わかったよ、というようにスタークは両手を小さく挙げて降参を示したあと、
「だったら恋愛以外の交際はどうだ?」
さらりと新たな提案をしてきた。
「……恋愛以外の交際?」
聞き返すと、彼は「たとえば……」と気取った調子で言葉を少しためてから、
「私とこれから食事に出掛けるとか」
悪戯っぽい視線を僕に投げてよこしてきた。
「食事? 君と僕が?」
どうして、と疑問を口にする前に、
「思えばあんたとプライベートで出掛けたことは無かったからな。仲間としてではなく、友人として誘ってるんだ」
そういう付き合い方もあるだろう? と言って、彼は手を差し出してきた。
差し出された手を見つめながら、素直に、考えもしなかったなと思った。ニューヨークの戦いを通して、彼を仲間としては受け入れていたけれど。彼と友人になるというのは。不思議と考えたことがなかった。

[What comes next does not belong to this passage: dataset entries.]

(* ===== verification/LogProps.v ===== *)
(** * The log: properties

    The writes that a commit makes to the disk, in order; a commit cut off
    after any of them leaves a disk from which recovery makes either the old
    or the new blocks. *)

From S2P Require Import Prelude Machine StringC Spinlock Kalloc Vm VmWalk VmMap VmUser VmKern.
From S2P Require Import VmAlloc VmCopy Demo Kernel Sleep Bio Log Inode Console Fs Pipe File Proc.
From S2P Require Import Exec Sysfile KernelWp DemoK Mmap Trap MmapWp ProcProps Bytes BioWp LogWp.

(** ** A transaction ready to commit *)

(** The cache stands for the blocks [V]; the changes are those of the blocks
    [hs] in the log in memory; the log on disk is empty. *)
Record transaction (s : kst) (p : nat) (V : Z -> list Z) (lo : Z) (hs : list Z) : Prop := {
  tr_ctx : log_ctx s p lo hs;
  tr_cache : bcache s p ∅ V;
  tr_dirty : forall b, dirty s b <-> b ∈ hs;
  tr_head : hd_n (V lo) = 0;
  tr_len : length (V lo) = 512%nat }.

(** Between two disk writes of [commit]: in [write_log] after [k] blocks,
    after the header, in [install_trans] after [k] blocks, at the end. *)
Inductive crash_point := At_log (k : nat) | At_head | At_install (k : nat) | At_end.

Definition point_ok (hs : list Z) (c : crash_point) : Prop :=
  match c with At_log k | At_install k => (k <= length hs)%nat | _ => True end.

(** The code of [commit] before a point. *)
Definition commit_upto `{Waits} (c : crash_point) : M kst unit :=
  match c with
  | At_log k => for_all (seqZ 0 (Z.of_nat k)) write_log_one
  | At_head => write_log ;; write_head
  | At_install k => write_log ;; write_head ;; for_all (seqZ 0 (Z.of_nat k)) install_one
  | At_end =>
      write_log ;; write_head ;; install_trans ;;
      modify (upd_log_of (upd_lh_n (fun _ => 0))) ;; write_head
  end.

Definition outside (lo b : Z) : Prop := ~ (lo <= b < lo + LOGSIZE).

(** The commit is decided when the header is written. *)
Definition decided (c : crash_point) : bool := match c with At_log _ => false | _ => true end.

Lemma lo_not_home lo (hs : list Z) :
  (forall h, h ∈ hs -> outside lo h /\ 0 <= h < 4294967296) -> lo ∉ hs.
Proof.
  intros Hout Hin. destruct (Hout lo Hin) as [Ho _]. unfold outside in Ho.
  change LOGSIZE with 30 in Ho. lia.
Qed.

Lemma log_not_home lo (hs : list Z) i :
  (forall h, h ∈ hs -> outside lo h /\ 0 <= h < 4294967296) -> (length hs <= 29)%nat ->
  (i < length hs)%nat -> lo + Z.of_nat i + 1 ∉ hs.
Proof.
  intros Hout Hn Hi Hin. destruct (Hout _ Hin) as [Ho _]. unfold outside in Ho.
  change LOGSIZE with 30 in Ho. lia.
Qed.

Section Points.
Context (V D : Z -> list Z) (lo : Z) (hs bl : list Z).

Definition head_block : list Z := hd_store (Z.of_nat (length hs)) bl (V lo).

Definition after_head (B : Z -> list Z) : Z -> list Z :=
  upd_blk (logged lo hs V B (length hs)) lo head_block.

(** The disk at each point. *)
Definition point_disk (c : crash_point) : Z -> list Z :=
  match c with
  | At_log k => logged lo hs V D k
  | At_head => after_head D
  | At_install k => installed lo hs (after_head V) (after_head D) k
  | At_end =>
      upd_blk (installed lo hs (after_head V) (after_head D) (length hs)) lo
        (hd_store 0 bl head_block)
  end.

(** The writes made up to each point, the last first. *)
Definition head_writes : list (Z * list Z) := (lo, head_block) :: log_writes lo hs V (length hs).

Definition point_writes (c : crash_point) : list (Z * list Z) :=
  match c with
  | At_log k => log_writes lo hs V k
  | At_head => head_writes
  | At_install k => home_writes lo hs (after_head V) k ++ head_writes
  | At_end =>
      (lo, hd_store 0 bl head_block) :: home_writes lo hs (after_head V) (length hs) ++ head_writes
  end.

(** The point after [k] writes. *)
Definition nth_point (k : nat) : crash_point :=
  if (k <=? length hs)%nat then At_log k
  else if (k <=? 2 * length hs + 1)%nat then At_install (k - length hs - 1) else At_end.

Lemma nth_point_ok k : point_ok hs (nth_point k).
Proof.
  unfold nth_point. destruct (Nat.leb_spec k (length hs)); [done|].
  destruct (Nat.leb_spec k (2 * length hs + 1)); simpl; [lia|done].
Qed.

Lemma nth_point_decided k : decided (nth_point k) = negb (k <=? length hs)%nat.
Proof. unfold nth_point. destruct (k <=? length hs)%nat; [done|]. by destruct (_ <=? _)%nat. Qed.

Lemma reverse_seq_split {A} (f : nat -> A) k n :
  (k <= n)%nat ->
  exists l, reverse (f <$> seq 0 n) = l ++ reverse (f <$> seq 0 k) /\ length l = (n - k)%nat.
Proof.
  intros Hk. exists (reverse (f <$> seq k (n - k))). split.
  - rewrite <- reverse_app, <- fmap_app. do 2 f_equal.
    change k with (0 + k)%nat at 2. rewrite <- seq_app. f_equal. lia.
  - by rewrite length_reverse, length_fmap, length_seq.
Qed.

Lemma length_log_writes n : length (log_writes lo hs V n) = n.
Proof. unfold log_writes. by rewrite length_reverse, length_fmap, length_seq. Qed.

Lemma length_home_writes B n : length (home_writes lo hs B n) = n.
Proof. unfold home_writes. by rewrite length_reverse, length_fmap, length_seq. Qed.

Lemma end_writes_length : length (point_writes At_end) = (2 * length hs + 2)%nat.
Proof.
  unfold point_writes, head_writes. simpl. rewrite length_app. simpl.
  rewrite length_home_writes, length_log_writes. lia.
Qed.

(** The first [k] writes of the whole are those before the point. *)
Lemma nth_point_writes k :
  (k <= 2 * length hs + 2)%nat ->
  drop (2 * length hs + 2 - k) (point_writes At_end) = point_writes (nth_point k).
Proof.
  intros Hk. assert (Hsp : exists l, point_writes At_end = l ++ point_writes (nth_point k) /\
    length l = (2 * length hs + 2 - k)%nat).
  { unfold nth_point. destruct (Nat.leb_spec k (length hs)) as [H1|H1];
      [|destruct (Nat.leb_spec k (2 * length hs + 1)) as [H2|H2]].
    - destruct (reverse_seq_split (fun i => (lo + Z.of_nat i + 1, V (hs !!! i))) k (length hs) H1)
        as (l & E & Hl).
      exists ((lo, hd_store 0 bl head_block) :: home_writes lo hs (after_head V) (length hs) ++
                (lo, head_block) :: l).
      unfold point_writes, head_writes, log_writes. rewrite E. split.
      + by rewrite <- app_comm_cons, <- app_assoc.
      + simpl. rewrite length_app. simpl. rewrite length_home_writes. lia.
    - destruct (reverse_seq_split (fun i => (hs !!! i, after_head V (lo + Z.of_nat i + 1)))
        (k - length hs - 1) (length hs)) as (l & E & Hl); [lia|].
      exists ((lo, hd_store 0 bl head_block) :: l). unfold point_writes, home_writes. rewrite E. split.
      + by rewrite <- app_comm_cons, <- app_assoc.
      + simpl. lia.
    - exists []. split; [done|]. simpl. lia. }
  destruct Hsp as (l & -> & Hl). by rewrite <- Hl, drop_app_length.
Qed.

Context (Hn : (length hs <= 29)%nat) (Hbl : take (length hs) bl = hs) (Hnd : NoDup hs).
Context (Hout : forall h, h ∈ hs -> outside lo h /\ 0 <= h < 4294967296).
Context (Hsame : forall b, b ∉ hs -> V b = D b).
Context (Hhd : hd_n (V lo) = 0) (Hlen : length (V lo) = 512%nat).

Lemma bl_lookup i : (i < length hs)%nat -> bl !!! i = hs !!! i.
Proof.
  intros Hi. rewrite <- Hbl at 1. rewrite !list_lookup_total_alt. by rewrite lookup_take_lt.
Qed.

Lemma head_block_spec :
  length head_block = 512%nat /\ hd_list head_block = hs /\ hd_n head_block = Z.of_nat (length hs).
Proof.
  destruct (hd_store_spec (Z.of_nat (length hs)) bl (V lo)) as (Hl & Hn' & Hb); [done|lia| |].
  { intros i Hi. rewrite bl_lookup by lia. apply Hout, lookup_in. lia. }
  split_and!; [done| |done]. unfold hd_list, head_block. rewrite Hn'.
  apply list_eq. intros i. rewrite list_lookup_fmap. destruct (decide (i < length hs)%nat) as [Hi|Hi].
  - rewrite lookup_seqZ_lt by lia. simpl. rewrite Hb by lia.
    rewrite Z.add_0_l, Nat2Z.id, bl_lookup by done. by rewrite list_lookup_lookup_total_lt.
  - rewrite lookup_seqZ_ge, lookup_ge_None_2 by lia. done.
Qed.

(** The log holds the new blocks. *)
Lemma after_head_log B i :
  (i < length hs)%nat -> after_head B (lo + Z.of_nat i + 1) = V (hs !!! i).
Proof.
  intros Hi. unfold after_head, upd_blk, logged. zcases; try lia. do 2 f_equal. lia.
Qed.

Lemma after_head_out B b : outside lo b -> after_head B b = B b.
Proof.
  unfold outside. change LOGSIZE with 30. intros Ho. unfold after_head, upd_blk, logged.
  zcases; try lia; done.
Qed.

Lemma after_head_lo B : after_head B lo = head_block.
Proof. unfold after_head, upd_blk. by rewrite Z.eqb_refl. Qed.

(** Installing gives the new blocks, wherever it started. *)
Lemma install_new B E b :
  outside lo b -> (forall i, (i < length hs)%nat -> B (lo + Z.of_nat i + 1) = V (hs !!! i)) ->
  (b ∉ hs -> E b = V b) -> installed lo hs B E (length hs) b = V b.
Proof.
  intros Ho HB HE. unfold installed. rewrite take_ge by done.
  destruct (list_find (eq b) hs) as [[i x]|] eqn:F.
  - apply list_find_Some in F as (Hx & <- & _).
    rewrite HB by (by eapply lookup_lt_Some). by rewrite (list_lookup_total_correct _ _ _ Hx).
  - apply HE. intros Hin. apply list_find_None in F. rewrite list.Forall_forall in F. by apply (F b).
Qed.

トニー・スタークは僕とはまるでちがった感性と価値観を持っている。意見が衝突することも多い。
しかしだからこそ、興味が湧いた。
彼との友情がいったいどんなものになるのか。
「……ドレスコードの無いレストランを頼むよ」
気付けば、先程まで胸中を占めていたドロドロした感情は消え、吐き気と頭痛が僅かに和らいでいた。
代わりに訪れたのは、清々しい期待感。
僕は自分の胸が高鳴っているのを感じながら、彼の差し出す手を取り、微笑んだ。